Exercise material START

Lemma count_key_snoc key l k :
  count_key key (l ++ [k]) = count_key key l + (if str_eqb k key then 1 else 0).
Proof. unfold count_key. rewrite List.filter_app, length_app. cbn. by destruct (str_eqb k key). Qed.

Lemma rejects_unstarted env call a approvals now b r :
  (∀ tool caps, authorize_call b call a approvals now = Ok (tool, caps, true) →
     delivered env = None ∨ is_err r = false ∨
     spawn_ok env = false ∧ in_flight b !! call_key call = None) →
  rejects env call a approvals now b r = false.
Proof.
  intros Hr. unfold rejects.
  destruct (authorize_call b call a approvals now) as [[[tool caps] []]|]; [|done..].
  destruct (Hr tool caps eq_refl) as [-> |[-> |[-> ->]]]; [done|by rewrite andb_false_r|].
  by rewrite andb_false_r.
Qed.

Lemma once_invoked env call a approvals now b art started b' art' started' r rejected key :
  invoked env call a approvals now b art started (b', art', started') r →
  once b started rejected key →
  once b' started'
    (if rejects env call a approvals now b r then rejected ++ [call_key call] else rejected) key.
Proof.
  intros Hinv Ho. inversion Hinv as [k Ea|tool caps eff k Ea Hsp Hn|tool caps ? ? Ea|tool caps e Ea Hres|
    tool caps b0 st running ? ? ? Ea Hres Hrun Hd]; subst.
  - rewrite rejects_unstarted; [done|]. congruence.
  - rewrite rejects_unstarted; [done|]. intros tool' caps' E. rewrite E in Ea. injection Ea as <- <- <-.
    right. right. split; [done|]. by apply Hn.
  - rewrite rejects_unstarted; [|congruence]. unfold once. rewrite executions_snoc.
    destruct (authorized_worker _ _ _ _ _ _ _ _ Ea) as (_ & -> & _). by rewrite Nat.add_0_r.
  - rewrite rejects_unstarted; [done|]. auto.
  - destruct (authorized_worker _ _ _ _ _ _ _ _ Ea) as (_ & Heff & _).
    assert (Hrej : rejects env call a approvals now b r = is_some (delivered env) && is_err r).
    { unfold rejects. rewrite Ea. destruct Hrun as [(-> & _)|(_ & -> & _)];
        by rewrite ?orb_true_r, ?andb_true_r. }
    rewrite Hrej. clear Hrej. destruct Ho as [Hex Hres'].
    (* the state when the wait begins *)
    assert (Hbegin : executions key started' =
        count_key key rejected + present (in_flight b0 !! key) + present (idempotent_results b !! key) ∧
      idempotent_results b0 = idempotent_results b ∧
      (call_key call = key → in_flight b0 !! key ≠ None) ∧
      (is_Some (idempotent_results b !! key) → in_flight b0 !! key = None)).
    { destruct Hrun as [(Hf & -> & ->)|(Hf & Hs & -> & -> & ->)].
      - split_and!; [done|done| |done]. intros <-. by rewrite Hf.
      - rewrite executions_snoc, Heff. cbn [andb in_flight set_in_flight idempotent_results].
        change (worker_key _) with (call_key call).
        destruct (str_eqb (call_key call) key) eqn:Ek.
        + apply str_eqb_eq in Ek as <-. rewrite lookup_insert_eq. cbn [present].
          rewrite Hf in Hex. cbn [present] in Hex. rewrite Hres. rewrite Hres in Hex.
          split_and!; [lia|done|done|]. by intros [? ?].
        + assert (call_key call ≠ key) by (intros E; apply str_eqb_eq in E; congruence).
          rewrite lookup_insert_ne by done. split_and!; [lia|done|done|done]. }
    clear Hrun Hex Hres'. destruct Hbegin as (Hex & Hr0 & Hin & Hboth).
    destruct (delivered env) as [d|]; cbn [is_some andb].
    + destruct (decide (call_key call = key)) as [<-|Hne].
      * rewrite Hres in Hex. specialize (Hin eq_refl).
        destruct (in_flight b0 !! call_key call) as [x|]; [|done]. cbn [present] in Hex.
        destruct r as [e|k]; rewrite Hd; unfold once;
          cbn [set_results set_in_flight in_flight idempotent_results is_err];
          rewrite ?Hr0, lookup_delete_eq.
        -- rewrite lookup_insert_eq. cbn [present]. split; [lia|done].
        -- rewrite count_key_snoc, Hres. unfold str_eqb. rewrite bool_decide_eq_true_2 by done.
           cbn [present]. split; [lia|done].
      * destruct r as [e|k]; rewrite Hd; unfold once;
          cbn [set_results set_in_flight in_flight idempotent_results is_err];
          rewrite ?Hr0, lookup_delete_ne by done.
        -- rewrite lookup_insert_ne by done. by split.
        -- rewrite count_key_snoc. unfold str_eqb. rewrite bool_decide_eq_false_2 by done.
           split; [lia|done].
    + destruct Hd as [-> ->]. unfold once. rewrite Hr0. by split.
Qed.

(** C27. A side effect is executed once per accepted result.  In every run of a
    bridge, for every key, the executions of calls with an effect are the results
    it rejected (the handler failed or its output was refused), plus one if a
    thread is running, plus one if a result was accepted, never both: so no
    effect starts while the same call is running, and after a result is accepted
    every later authorized call with the key gets that result and starts nothing.
    An effect is repeated only after its result was rejected. *)
Theorem bridge_effect_once rejected b art started key :
  bridge_run rejected (b, art, started) →
  executions key started =
    count_key key rejected + present (in_flight b !! key) + present (idempotent_results b !! key) ∧
  executions key started ≤ S (count_key key rejected) ∧
  (∀ env call a approvals now tool caps e,
     call_key call = key → authorize_call b call a approvals now = Ok (tool, caps, true) →
     idempotent_results b !! key = Some e →
     invoke env call a approvals now (b, art, started) = ((b, art, started), Ok e)).
Proof.
  intros Hrun.
  assert (Ho : once b started rejected key).
  { remember (b, art, started) as s eqn:Es. revert b art started Es.
    induction Hrun as [sandbox art0|rejected r h b0 art0 started0 b1 res Hrun IH E|
      rejected env call a approvals now b0 art0 started0 sys r Hrun IH E]; intros b art started Es.
    - injection Es as <- <- <-. split; [done|]. by intros [? ?].
    - injection Es as <- <- <-. specialize (IH _ _ _ eq_refl). unfold register_shared in E.
      destruct (is_some _); by injection E as <- <-.
    - subst sys. apply invoke_invoked in E. eapply once_invoked; [done|]. by eapply IH. }
  destruct Ho as [Hex Hboth]. split_and!; [done| |].
  - destruct (idempotent_results b !! key) as [e|].
    + rewrite Hboth in Hex by done. cbn in Hex. lia.
    + cbn in Hex. destruct (in_flight b !! key); cbn in Hex; lia.
  - intros env call a approvals now tool caps e <- Ea He. cbn [invoke]. rewrite Ea.
    unfold invoke_effectful. cbn [worker_context registration worker_tool].
    change (context_idempotency_key _) with (call_key call). by rewrite He.
Qed.
End runs.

Exercise material END

▸ **Work task**: Say every entry again, exactly as it reads.

▸ **Worked solution**:
Lemma count_key_snoc key l k :
  count_key key (l ++ [k]) = count_key key l + (if str_eqb k key then 1 else 0).
Proof. unfold count_key. rewrite List.filter_app, length_app. cbn. by destruct (str_eqb k key). Qed.

Lemma rejects_unstarted env call a approvals now b r :
  (∀ tool caps, authorize_call b call a approvals now = Ok (tool, caps, true) →
     delivered env = None ∨ is_err r = false ∨
     spawn_ok env = false ∧ in_flight b !! call_key call = None) →
  rejects env call a approvals now b r = false.
Proof.
  intros Hr. unfold rejects.
  destruct (authorize_call b call a approvals now) as [[[tool caps] []]|]; [|done..].
  destruct (Hr tool caps eq_refl) as [-> |[-> |[-> ->]]]; [done|by rewrite andb_false_r|].
  by rewrite andb_false_r.
Qed.

Lemma once_invoked env call a approvals now b art started b' art' started' r rejected key :
  invoked env call a approvals now b art started (b', art', started') r →
  once b started rejected key →
  once b' started'
    (if rejects env call a approvals now b r then rejected ++ [call_key call] else rejected) key.
Proof.
  intros Hinv Ho. inversion Hinv as [k Ea|tool caps eff k Ea Hsp Hn|tool caps ? ? Ea|tool caps e Ea Hres|
    tool caps b0 st running ? ? ? Ea Hres Hrun Hd]; subst.
  - rewrite rejects_unstarted; [done|]. congruence.
  - rewrite rejects_unstarted; [done|]. intros tool' caps' E. rewrite E in Ea. injection Ea as <- <- <-.
    right. right. split; [done|]. by apply Hn.
  - rewrite rejects_unstarted; [|congruence]. unfold once. rewrite executions_snoc.
    destruct (authorized_worker _ _ _ _ _ _ _ _ Ea) as (_ & -> & _). by rewrite Nat.add_0_r.
  - rewrite rejects_unstarted; [done|]. auto.
  - destruct (authorized_worker _ _ _ _ _ _ _ _ Ea) as (_ & Heff & _).
    assert (Hrej : rejects env call a approvals now b r = is_some (delivered env) && is_err r).
    { unfold rejects. rewrite Ea. destruct Hrun as [(-> & _)|(_ & -> & _)];
        by rewrite ?orb_true_r, ?andb_true_r. }
    rewrite Hrej. clear Hrej. destruct Ho as [Hex Hres'].
    (* the state when the wait begins *)
    assert (Hbegin : executions key started' =
        count_key key rejected + present (in_flight b0 !! key) + present (idempotent_results b !! key) ∧
      idempotent_results b0 = idempotent_results b ∧
      (call_key call = key → in_flight b0 !! key ≠ None) ∧
      (is_Some (idempotent_results b !! key) → in_flight b0 !! key = None)).
    { destruct Hrun as [(Hf & -> & ->)|(Hf & Hs & -> & -> & ->)].
      - split_and!; [done|done| |done]. intros <-. by rewrite Hf.
      - rewrite executions_snoc, Heff. cbn [andb in_flight set_in_flight idempotent_results].
        change (worker_key _) with (call_key call).
        destruct (str_eqb (call_key call) key) eqn:Ek.
        + apply str_eqb_eq in Ek as <-. rewrite lookup_insert_eq. cbn [present].
          rewrite Hf in Hex. cbn [present] in Hex. rewrite Hres. rewrite Hres in Hex.
          split_and!; [lia|done|done|]. by intros [? ?].
        + assert (call_key call ≠ key) by (intros E; apply str_eqb_eq in E; congruence).
          rewrite lookup_insert_ne by done. split_and!; [lia|done|done|done]. }
    clear Hrun Hex Hres'. destruct Hbegin as (Hex & Hr0 & Hin & Hboth).
    destruct (delivered env) as [d|]; cbn [is_some andb].
    + destruct (decide (call_key call = key)) as [<-|Hne].
      * rewrite Hres in Hex. specialize (Hin eq_refl).
        destruct (in_flight b0 !! call_key call) as [x|]; [|done]. cbn [present] in Hex.
        destruct r as [e|k]; rewrite Hd; unfold once;
          cbn [set_results set_in_flight in_flight idempotent_results is_err];
          rewrite ?Hr0, lookup_delete_eq.
        -- rewrite lookup_insert_eq. cbn [present]. split; [lia|done].
        -- rewrite count_key_snoc, Hres. unfold str_eqb. rewrite bool_decide_eq_true_2 by done.
           cbn [present]. split; [lia|done].
      * destruct r as [e|k]; rewrite Hd; unfold once;
          cbn [set_results set_in_flight in_flight idempotent_results is_err];
          rewrite ?Hr0, lookup_delete_ne by done.
        -- rewrite lookup_insert_ne by done. by split.
        -- rewrite count_key_snoc. unfold str_eqb. rewrite bool_decide_eq_false_2 by done.
           split; [lia|done].
    + destruct Hd as [-> ->]. unfold once. rewrite Hr0. by split.
Qed.

(** C27. A side effect is executed once per accepted result.  In every run of a
    bridge, for every key, the executions of calls with an effect are the results
    it rejected (the handler failed or its output was refused), plus one if a
    thread is running, plus one if a result was accepted, never both: so no
    effect starts while the same call is running, and after a result is accepted
    every later authorized call with the key gets that result and starts nothing.
    An effect is repeated only after its result was rejected. *)
Theorem bridge_effect_once rejected b art started key :
  bridge_run rejected (b, art, started) →
  executions key started =
    count_key key rejected + present (in_flight b !! key) + present (idempotent_results b !! key) ∧
  executions key started ≤ S (count_key key rejected) ∧
  (∀ env call a approvals now tool caps e,
     call_key call = key → authorize_call b call a approvals now = Ok (tool, caps, true) →
     idempotent_results b !! key = Some e →
     invoke env call a approvals now (b, art, started) = ((b, art, started), Ok e)).
Proof.
  intros Hrun.
  assert (Ho : once b started rejected key).
  { remember (b, art, started) as s eqn:Es. revert b art started Es.
    induction Hrun as [sandbox art0|rejected r h b0 art0 started0 b1 res Hrun IH E|
      rejected env call a approvals now b0 art0 started0 sys r Hrun IH E]; intros b art started Es.
    - injection Es as <- <- <-. split; [done|]. by intros [? ?].
    - injection Es as <- <- <-. specialize (IH _ _ _ eq_refl). unfold register_shared in E.
      destruct (is_some _); by injection E as <- <-.
    - subst sys. apply invoke_invoked in E. eapply once_invoked; [done|]. by eapply IH. }
  destruct Ho as [Hex Hboth]. split_and!; [done| |].
  - destruct (idempotent_results b !! key) as [e|].
    + rewrite Hboth in Hex by done. cbn in Hex. lia.
    + cbn in Hex. destruct (in_flight b !! key); cbn in Hex; lia.
  - intros env call a approvals now tool caps e <- Ea He. cbn [invoke]. rewrite Ea.
    unfold invoke_effectful. cbn [worker_context registration worker_tool].
    change (context_idempotency_key _) with (call_key call). by rewrite He.
Qed.
End runs.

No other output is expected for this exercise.